• [Provided information]
=== Begin Enclosure ===

Definition kind_of (e : error) : error_kind :=
  match e with
  | UnsupportedBase _ => InvalidBase
  | EmptyValue => InvalidDigitString
  | InvalidValue _ _ => InvalidDigitString
  | NoRoots => EmptyRootSet
  | InvalidArrayLength => RangeError
  end.

(** A function either returns a value or throws. *)
Inductive result (A : Type) : Type :=
  | Ok (a : A)
  | Err (e : error).
Arguments Ok {A} a.
Arguments Err {A} e.

Definition bind {A B} (r : result A) (k : A -> result B) : result B :=
  match r with
  | Ok a => k a
  | Err e => Err e
  end.

Notation "'let*' x ':=' r 'in' k" := (bind r (fun x => k))
  (at level 10, x name, r at level 100, k at level 200).

(** ** Numbers *)

(** The arithmetic the solver needs.  The source is written once against
    this interface and run on doubles ([number], what the program does),
    on unbounded integers ([Z], the mathematical reference) and on
    integers that give up as soon as a value leaves the range in which
    doubles are exact ([option Z]). *)
Class Arith (num : Type) : Type := {
  num_zero : num;                  (* the literal 0 *)
  num_one : num;                   (* the literal 1 *)
  num_undef : num;                 (* what reading past the end of an array
                                      contributes to arithmetic *)
  num_add : num -> num -> num;     (* a + b *)
  num_mul : num -> num -> num;     (* a * b *)
  num_neg : num -> num             (* -a *)
}.

(** *** Doubles *)

Definition number : Type := spec_float.

Definition prec : Z := 53.
Definition emax : Z := 1024.

(** The double nearest to an integer (ties to even, overflow to an
    infinity); the value of an integer literal. *)
Definition Z2num (z : Z) : number := binary_normalize prec emax z 0 false.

=== End Enclosure ===

• [Goal of the exercise] The lines above starting at the one that contains "num_add : num" and ending at the one that contains "infinity); the value" must be transcribed exactly, and no other lines may appear.

• [Exercise output]
  num_add : num -> num -> num;     (* a + b *)
  num_mul : num -> num -> num;     (* a * b *)
  num_neg : num -> num             (* -a *)
}.

(** *** Doubles *)

Definition number : Type := spec_float.

Definition prec : Z := 53.
Definition emax : Z := 1024.

(** The double nearest to an integer (ties to even, overflow to an
    infinity); the value of an integer literal. *)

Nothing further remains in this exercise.